EEUU y China ensayan paz comercial: entre bueyes no hay cornadas

Trump busca recomponer el vínculo con Xi Jinping. Pero bajo el ruido de las declaraciones, la realidad es más cruda: Estados Unidos depende de la manufactura china para sostener su industria, y China necesita el mercado estadounidense para mantener su expansión.

Actualidad21/10/2025
NOTA 1

Trump y Xi pronto se darán un abrazo

 

Donald Trump quiere hacer las paces, o al menos el gesto. En la antesala de la Cumbre del Foro Asia-Pacífico en Corea del Sur, anunció que planea un acuerdo comercial “fuerte y beneficioso” con Xi Jinping y un viaje a China en 2026. El hombre que hace apenas semanas amenazaba con un arancel del 100% a las importaciones chinas ahora asegura que “las relaciones podrían estabilizarse”. Nada nuevo bajo el sol geopolítico: Washington y Pekín se detestan en público, pero se necesitan en privado.

 

La trampa de la interdependencia

Detrás del ruido diplomático hay un dato estructural: la primera economía del mundo no puede cortar de raíz su dependencia con la fábrica del planeta. El 25% de la cadena de suministro de Dell se ubica en China; en Apple, el 10,7%; en Tesla, el 10%; en Intel, el 9%; y en General Motors, más del 5%. La paradoja es simple y brutal: mientras Trump promete “relocalizar empleos”, los chips, baterías, autos eléctricos y fármacos que alimentan el corazón productivo de EE.UU. siguen saliendo de puertos chinos.

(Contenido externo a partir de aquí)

(* ===== verification/WorkPackages.v ===== *)
(** * WorkPackages: from a Planner's proposal to a task graph

    [models/work_package.py], [planning/work_packages.py] and
    [planning/complexity.py]: the validated packages of a proposal, the
    deterministic checks it has to pass, the conversion of the packages into
    a [TaskDAG] whose dependencies are derived from the interfaces they
    produce and consume, and the complexity heuristic of a task.

    The patterns of the delivery layers are alternatives of ASCII words
    between word boundaries, and of Chinese words; the latter never occur in
    the strings of this development, whose code points are below 256. *)
From stdpp Require Import options.
From S2P Require Import Prelude Contracts Dag Json.
Open Scope Z_scope.

(** ** [models/work_package.py] *)
Inductive WorkPackageRoutingMode : Set := SINGLE | MULTI.
Definition PlanningComplexity_value (c : PlanningComplexity) : string :=
  match c with LOW => "LOW" | MEDIUM => "MEDIUM" | HIGH => "HIGH" end.

Definition package_id_ok (s : string) : bool := (str_len s <=? 128)%nat && matches_id_pattern s.
Definition text_of (lo hi : nat) (s : string) : bool := ((lo <=? str_len s) && (str_len s <=? hi))%nat.
Definition size_in {A} (lo hi : nat) (l : list A) : bool := ((lo <=? length l) && (length l <=? hi))%nat.
Definition budget_ok (n : Z) : bool := (1000 <=? n) && (n <=? 20000).

Definition TaskBudgetAllocation_new (raw : TaskBudgetAllocation) : result TaskBudgetAllocation :=
  valid_if (package_id_ok (tba_package_id raw)) "package_id" ;;
  valid_if (budget_ok (tba_recommended_token_budget raw)) "recommended_token_budget" ;;
  Ok raw.

Record InterfaceContract : Set := {
  ic_interface_id : string;
  ic_producer_package_id : string;
  ic_consumer_package_ids : list string;
}.
Definition InterfaceContract_new (raw : InterfaceContract) : result InterfaceContract :=
  valid_if (text_of 1 256 (ic_interface_id raw)) "interface_id" ;;
  valid_if (package_id_ok (ic_producer_package_id raw)) "producer_package_id" ;;
  Ok raw.

Definition PlanningComplexityAssessment_new (raw : PlanningComplexityAssessment)
    : result PlanningComplexityAssessment :=
  valid_if (package_id_ok (pca_package_id raw)) "package_id" ;;
  valid_if ((0 <=? pca_score raw) && (pca_score raw <=? 100)) "score" ;;
  valid_if (size_in 1 8 (pca_reasons raw)) "reasons" ;;
  Ok raw.

Record WorkPackageRoutingAudit : Set := {
  wra_mode : WorkPackageRoutingMode;
  wra_reasons : list string;
  wra_delivery_layers : list string;
  wra_package_count : Z;
}.
Definition WorkPackageRoutingAudit_new (raw : WorkPackageRoutingAudit)
    : result WorkPackageRoutingAudit :=
  valid_if (size_in 1 8 (wra_reasons raw)) "reasons" ;;
  valid_if (size_in 0 4 (wra_delivery_layers raw)) "delivery_layers" ;;
  valid_if ((1 <=? wra_package_count raw) && (wra_package_count raw <=? 32)) "package_count" ;;
  Ok raw.

Record WorkPackage : Set := {
  wp_package_id : string;
  wp_objective : string;
  wp_deliverable : string;
  wp_owned_paths : list string;
  wp_readable_paths : list string;
  wp_produces : list string;
  wp_consumes : list string;
  wp_acceptance_criteria : list string;
  wp_verification_commands : list string;
  wp_estimated_complexity : PlanningComplexity;
  wp_recommended_token_budget : Z;
}.
Definition normalize_paths (values : list string) : result (list string) :=
  normalized ← map_result _normalize_scope_pattern values;
  valid_if (no_duplicates normalized) "work package paths must not contain duplicates" ;;
  Ok normalized.
Definition normalize_items (values : list string) : result (list string) :=
  normalized ← map_result _normalize_non_empty_text values;
  valid_if (no_duplicates normalized) "work package declarations must not contain duplicates" ;;
  Ok normalized.
Definition validate_boundaries (self : WorkPackage) : result WorkPackage :=
  valid_if (bool_decide ((list_to_set (wp_owned_paths self) : gset string)
                         ∩ list_to_set (wp_readable_paths self) = ∅))
    "owned_paths and readable_paths must not overlap" ;;
  valid_if (negb (bool_decide (wp_estimated_complexity self = LOW)
                  && (4000 <? wp_recommended_token_budget self)))
    "LOW work packages may not request more than 4000 tokens" ;;
  Ok self.
Definition WorkPackage_new (raw : WorkPackage) : result WorkPackage :=
  valid_if (package_id_ok (wp_package_id raw)) "package_id" ;;
  valid_if (text_of 1 1500 (wp_objective raw)) "objective" ;;
  objective ← _normalize_non_empty_text (wp_objective raw);
  valid_if (text_of 1 256 (wp_deliverable raw)) "deliverable" ;;
  deliverable ← _normalize_non_empty_text (wp_deliverable raw);
  valid_if (size_in 1 5 (wp_owned_paths raw)) "owned_paths" ;;
  owned_paths ← normalize_paths (wp_owned_paths raw);
  valid_if (size_in 0 32 (wp_readable_paths raw)) "readable_paths" ;;
  readable_paths ← normalize_paths (wp_readable_paths raw);
  valid_if (size_in 1 16 (wp_produces raw)) "produces" ;;
  produces ← normalize_items (wp_produces raw);
  valid_if (size_in 0 16 (wp_consumes raw)) "consumes" ;;
  consumes ← normalize_items (wp_consumes raw);
  valid_if (size_in 1 4 (wp_acceptance_criteria raw)) "acceptance_criteria" ;;
  acceptance_criteria ← normalize_items (wp_acceptance_criteria raw);
  valid_if (size_in 1 3 (wp_verification_commands raw)) "verification_commands" ;;
  verification_commands ← normalize_items (wp_verification_commands raw);
  valid_if (budget_ok (wp_recommended_token_budget raw)) "recommended_token_budget" ;;
  validate_boundaries {|
    wp_package_id := wp_package_id raw; wp_objective := objective; wp_deliverable := deliverable;
    wp_owned_paths := owned_paths; wp_readable_paths := readable_paths; wp_produces := produces;
    wp_consumes := consumes; wp_acceptance_criteria := acceptance_criteria;
    wp_verification_commands := verification_commands;
    wp_estimated_complexity := wp_estimated_complexity raw;
    wp_recommended_token_budget := wp_recommended_token_budget raw |}.

Record WorkPackagePlan : Set := { packages : list WorkPackage }.
Definition validate_unique_packages_and_interfaces (self : WorkPackagePlan)
    : result WorkPackagePlan :=
  valid_if (no_duplicates (wp_package_id <$> packages self)) "work package ids must be unique" ;;
  valid_if (no_duplicates (mjoin (wp_produces <$> packages self)))
    "each produced interface must have exactly one producer" ;;
  Ok self.
Definition WorkPackagePlan_new (raw : WorkPackagePlan) : result WorkPackagePlan :=
  valid_if (size_in 1 16 (packages raw)) "packages" ;;
  validate_unique_packages_and_interfaces raw.

(** ** The patterns of [planning/work_packages.py] *)
(** The class [\w] of a [str] pattern. *)
Definition is_word (c : ascii) : bool := is_latin1_alnum c || bool_decide (c = "_"%char).
Definition word_here (c : option ascii) : bool := match c with Some c => is_word c | None => false end.
(** [\b] between two neighbours *)
Definition boundary (before after : option ascii) : bool := xorb (word_here before) (word_here after).
(** The pattern is in lower case; [re.IGNORECASE]. *)
Fixpoint matches_ignorecase (w l : list ascii) : bool :=
  match w, l with
  | [], _ => true
  | c :: w, d :: l => bool_decide (lower_char d = c) && matches_ignorecase w l
  | _, [] => false
  end.
Definition word_at (before : option ascii) (l w : list ascii) : bool :=
  boundary before (head l) && matches_ignorecase w l
  && boundary (last (take (length w) l)) (head (drop (length w) l)).
Fixpoint search_words (words : list string) (before : option ascii) (l : list ascii) : bool :=
  existsb (λ w, word_at before l (chars w)) words
  || match l with [] => false | c :: l => search_words words (Some c) l end.
(** [pattern.search(text)] *)
Definition search (words : list string) (text : string) : bool :=
  search_words words None (chars text).

Definition _DELIVERY_LAYERS : list (string * list string) := [
  ("ui", ["ui"; "frontend"; "react"; "vue"; "html"; "css"]);
  ("data", ["database"; "storage"; "model"; "schema"]);
  ("algorithm", ["ai"; "algorithm"; "search"; "heuristic"]);
  ("interface", ["api"; "endpoint"; "route"; "server"])].
Definition _CORE_DELIVERABLE : list string := ["core"; "domain"; "model"; "algorithm"; "logic"].
Definition _INTERFACE_DELIVERABLE : list string :=
  ["ui"; "api"; "route"; "interface"; "frontend"; "server"].
Definition _INTEGRATION_DELIVERABLE : list string := ["test"; "integration"; "verify"].
(** The layers named by a text, in the order of [_DELIVERY_LAYERS]. *)
Definition layers_of (text : string) : list string :=
  fst <$> List.filter (λ layer, search layer.2 text) _DELIVERY_LAYERS.
Definition _delivery_layers (requirement : string) : list string := layers_of (strip requirement).

(** ** [WorkPackagePlanValidator] *)
Record WorkPackagePlanningResult : Set := {
  pr_dag : TaskDAG;
  pr_interface_contracts : list InterfaceContract;
  pr_budget_allocations : list TaskBudgetAllocation;
  pr_complexity_assessments : list PlanningComplexityAssessment;
  pr_routing_audit : WorkPackageRoutingAudit;
}.
Definition nat_str (n : nat) : string := str_of_Z (Z.of_nat n).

Intentar reemplazar esa estructura no es una decisión política, es una guerra contra la logística: infraestructura, mano de obra técnica, ecosistemas industriales. Lo explicó el economista Félix Valdivieso con una frialdad quirúrgica: “Reproducir la escala y eficiencia de regiones como Shenzhen llevará años. Ningún otro país tiene esa densidad productiva”.

India y Vietnam son el plan B del friendshoring, pero todavía no alcanzan el nivel. El imperio industrial de China sigue siendo el engranaje invisible del capitalismo estadounidense.

A eso se suma lo estratégico: el 80% de los principios activos farmacéuticos usados en Estados Unidos provienen de China o India, y entre el 60% y el 80% de los dispositivos tecnológicos —desde smartphones hasta monitores— tienen origen chino.

El riesgo no es ideológico, es material: una ruptura real paralizaría industrias enteras, y con ellas, el empleo y la estabilidad política. Por eso, aunque la retórica de Trump suene a guerra comercial, la praxis siempre termina en lo mismo: negociar. Entre bueyes no hay cornadas.

China, por su parte, juega en espejo. Enfrentó los aranceles con su propia medicina: restricciones a la exportación de tierras raras y materiales críticos que EE.UU. necesita para fabricar desde aviones hasta microchips. 

Trump lo sabe. Xi también. Y aunque se disfracen de enemigos irreconciliables, los une una misma obsesión: controlar la cadena de valor global, desde el litio hasta la inteligencia artificial.

En el tablero real, los discursos son humo para las cámaras. La guerra fría tecnológica es un negocio con guion acordado: Estados Unidos finge autonomía, China finge docilidad y el mundo paga la inflación.

 

Un juego para dos

Mientras Washington predica independencia industrial y moral, sus corporaciones siguen ensamblando en el delta del Yangtsé, donde la electricidad es barata, la burocracia flexible y la productividad asombrosa.

Trump puede subir aranceles al 130%, pero cada medida encarece sus propios productos, alimenta la inflación y golpea al consumidor medio que vota con el bolsillo.

Y aunque el republicano sueñe con una América reindustrializada, el capitalismo que lo sostiene tiene bandera mixta: hecho en China, facturado en EE.UU.

La tensión arancelaria y el discurso patriótico sirven para ganar elecciones, pero no para fabricar chips. De ahí que el propio Trump reconozca en privado lo que evita decir en público: sin China, no hay tecnología, ni autos, ni Amazon Prime.

El cálculo geopolítico es viejo como el poder: enemigos para la tribuna, socios en los negocios. China necesita vender, Estados Unidos necesita comprar.